Lo vi rasgar las ropas con las que alguna vez cubrí mi corazón. Pude observar su destreza al romper la expresión deshabitada en las paredes; en abrir los ruidos humanos como si tratará de torcer una visión.

Lo vi llenar sus bolsillos con los ecos del tiempo en forma de pequeñas joyas y temblé. La calle dejó de ser un templo ahogado de palabras. Todo lo vi. El ladrón no dejó marcas. Sólo sombras rotas sin el soplo de las nubes.

Lo vi salir lleno de mar y cruzó frente a mí como si saliera de un culto sin color. Dejó la llave junto a mis pies sin darse cuenta de la flecha clavada en mis espaldas. Se llevó también la historia de un frágil amanecer con mi tiempo dibujado.

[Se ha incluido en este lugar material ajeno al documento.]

Lemma biplanar_layout_ok `{Profile} w h stride l :
  0 <= w < 2 ^ 32 -> 0 <= h < 2 ^ 32 -> 0 <= stride < 2 ^ 32 ->
  biplanar_layout w h stride = Val l -> pod_ok l = true /\ 0 <= bl_total_size l < 2 ^ 32.
Proof.
  intros Hw Hh Hs Hl. unfold biplanar_layout in Hl.
  destruct (arith 32 (stride * h)) as [off1|] eqn:E1; [|done].
  destruct (arith 32 (stride * (h / 2))) as [ch|] eqn:E2; [|done].
  destruct (arith 32 (off1 + ch)) as [tot|] eqn:E3; cbn in Hl; rewrite E3 in Hl; [|done].
  apply arith_range in E1, E2, E3; [|lia..]. injection Hl as <-.
  split; [|done]. pod_ok_split; u32s_ok.
Qed.

Lemma packed_layout_ok `{Profile} w h stride l :
  0 <= w < 2 ^ 32 -> 0 <= h < 2 ^ 32 -> 0 <= stride < 2 ^ 32 ->
  packed_layout w h stride = Val l -> pod_ok l = true /\ 0 <= bl_total_size l < 2 ^ 32.
Proof.
  intros Hw Hh Hs Hl. unfold packed_layout in Hl.
  destruct (arith 32 (stride * h)) as [tot|] eqn:E1; [|done].
  apply arith_range in E1; [|lia]. injection Hl as <-.
  split; [|done]. pod_ok_split; u32s_ok.
Qed.

Lemma fill_buffer_layout_ok `{Profile} w h pf l :
  0 <= w < 2 ^ 32 -> 0 <= h < 2 ^ 32 ->
  fill_buffer_layout w h pf = Val l -> pod_ok l = true /\ 0 <= bl_total_size l < 2 ^ 32.
Proof.
  intros Hw Hh Hl. assert (forall z, 0 <= wrap 32 z < 2 ^ 32) as Hwr
    by (intros; apply Z.mod_pos_bound; lia).
  unfold fill_buffer_layout, mbind, rust_bind in Hl.
  repeat match type of Hl with
         | (if ?b then _ else _) = _ => destruct b
         | match ?c with Val _ => _ | Panic => _ end = _ => destruct c; [|done]
         end; eauto using biplanar_layout_ok, packed_layout_ok.
Qed.

(** ** The mathematical layout *)

Definition round64 (v : Z) : Z := 64 * ((v + 63) / 64).

Definition bytes_per_sample (pf : Z) : Z :=
  if is_nv12 pf then 1 else if is_p010 pf then 2 else 4.

Definition biplanar (pf : Z) : bool := is_nv12 pf || is_p010 pf.

Definition stride_spec (width pf : Z) : Z := round64 (width * bytes_per_sample pf).

Definition total_spec (width height pf : Z) : Z :=
  let s := stride_spec width pf in
  if biplanar pf then s * height + s * (height / 2) else s * height.

Definition layout_spec (width height pf : Z) : BufferLayoutReply :=
  let s := stride_spec width pf in
  if biplanar pf then
    {| bl_plane_count := 2;
       bl_total_size := total_spec width height pf;
       bl_plane_offsets := [0; s * height; 0; 0];
       bl_plane_widths := [width; width / 2; 0; 0];
       bl_plane_heights := [height; height / 2; 0; 0];
       bl_plane_bytes_per_row := [s; s; 0; 0] |}
  else
    {| bl_plane_count := 1;
       bl_total_size := total_spec width height pf;
       bl_plane_offsets := [0; 0; 0; 0];
       bl_plane_widths := [width; 0; 0; 0];
       bl_plane_heights := [height; 0; 0; 0];
       bl_plane_bytes_per_row := [s; 0; 0; 0] |}.

(** The [u32] geometry a request can carry whose layout fits 32 bits. *)
Definition layout_fits (width height pf : Z) : Prop :=
  0 <= width < 2 ^ 32 /\ 0 <= height < 2 ^ 32 /\
  width * bytes_per_sample pf + 63 < 2 ^ 32 /\
  total_spec width height pf < 2 ^ 32.

#[export] Instance layout_fits_dec w h pf : Decision (layout_fits w h pf).
Proof. unfold layout_fits. apply _. Defined.

(** ** Rounding *)

Lemma round64_bounds v : v <= round64 v < v + 64.
Proof. unfold round64. pose proof (Z_div_mod_eq_full (v + 63) 64).
  pose proof (Z.mod_pos_bound (v + 63) 64). lia. Qed.
Lemma exec_chunks id total c cs L w :
  well_chunked id total 0 (c :: cs) -> 0 < total <= MAX_CHUNKED_ENCODED_FRAME_BYTES ->
  is_Some (vr_decode_sessions (w_self w) !! id) ->
  vt_exec_all OP_ENQUEUE_ENCODED_FRAME_CHUNK (chunk_wire <$> c :: cs) L w =
  ('(st, w) ← deliver id c.1 (concat (c :: cs).*2) (without_pending id w);
   Val (replicate (length cs) STATUS_OK ++ [st], w)).
Proof.
  intros Hwc Htot Hs. pose proof (well_chunked_total _ _ _ _ Hwc) as Hlen.
  assert (Hmax : MAX_CHUNKED_ENCODED_FRAME_BYTES < 2 ^ 32) by reflexivity.
  rewrite fmap_cons, vt_exec_all_cons. destruct cs as [|c' cs].
  - destruct Hwc as (Hc & Hf & Hend).
    rewrite (exec_head_chunk id total) by (assumption || lia || by intros). cbv zeta.
    apply Z.eqb_neq in Hf as ->. simpl concat. rewrite app_nil_r.
    destruct Hc as (_ & _ & Ht & _).
    rewrite finish_with_pending by lia.
    unfold mbind, rust_bind. by destruct (deliver _ _ _ _) as [[st w']|].
  - destruct Hwc as (Hc & Hf & Hne & Hwc). pose proof (well_chunked_total _ _ _ _ Hwc) as Hlen'.
    rewrite (exec_head_chunk id total) by (assumption || lia || by intros). cbv zeta.
    rewrite Hf. change (0 =? 0) with true. cbv iota. unfold mbind at 1, rust_bind at 1.
    assert (0 < len c.2) by (destruct c.2; [done|simpl; lia]). pose proof Hc as (_ & _ & Ht & _).
    rewrite (exec_tail_chunks id total (len c.2)) by (assumption || lia).
    rewrite (fmap_cons snd c), concat_cons. unfold mbind, rust_bind.
    destruct (deliver _ _ _ _) as [[st w']|]; [|done]. simpl. by rewrite Nat.sub_0_r.
Qed.

(** Assembly state: never more bytes than declared, never more than the cap. *)
Definition pending_ok (b : VtRealBackend) : Prop :=
  map_Forall (fun _ p => len (pf_bytes p) <= pf_total_size p /\
                         0 < pf_total_size p <= MAX_CHUNKED_ENCODED_FRAME_BYTES)
    (vr_pending_encoded_frames b).

(** The frame the assembly holds once chunk [p] with bytes [d] is appended, and
    the header whose timing it carries. *)
Definition assembled (p : EnqueueEncodedFrameChunkPayload) (d : list byte) (b : VtRealBackend)
    : option PendingEncodedFrame :=
  if ekp_chunk_offset p =? 0 then Some (pending_of p d)
  else (fun q => mk_PendingEncodedFrame (pf_bytes q ++ d) (pf_total_size q) (pf_pts_value q)
                   (pf_pts_timescale q) (pf_duration_value q) (pf_duration_timescale q))
       <$> vr_pending_encoded_frames b !! ekp_session_id p.

Lemma assemble_assembled p d b b' :
  assemble p d b = Some b' ->
  exists q, assembled p d b = Some q /\
    b' = set_pending (<[ekp_session_id p := q]> (vr_pending_encoded_frames b)) b /\
    pf_total_size q = ekp_total_encoded_size p /\
    len (pf_bytes q) = ekp_chunk_offset p + len d.
Proof.
  unfold assemble, assembled. case_if; zbool.
  - intros [= <-]. eexists. split_and!; [done|done|done|]. simpl. lia.
  - unfold mbind, option_bind. destruct (_ !! _) as [q|]; [|done]. simpl.
    case_if; [done|]. case_if; [done|]. zbool. intros [= <-].
    eexists. split_and!; [done|done|done|]. simpl. rewrite length_app. lia.
Qed.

A lo lejos parecía un muñeco casual, incapaz de detener mis manos sobre el único lienzo en pie dentro de casa y que ahora yo rompía en mil pedazos. Junto a mi rostro yacían las márgenes sagradas.

Todo se levó excepto mi nostalgias, mis fotos juveniles, el recuerdo de mis padres, la infancia de mis hijos y los plácidos amores que besé de forma apasionada. Le faltó romperme el corazón para completar su obra. No quiso el mayor tesoro que poseo: mi corazón. Para él no tuvo valor alguno. Si se lo hubiera llevaro, me habría dejado destruido.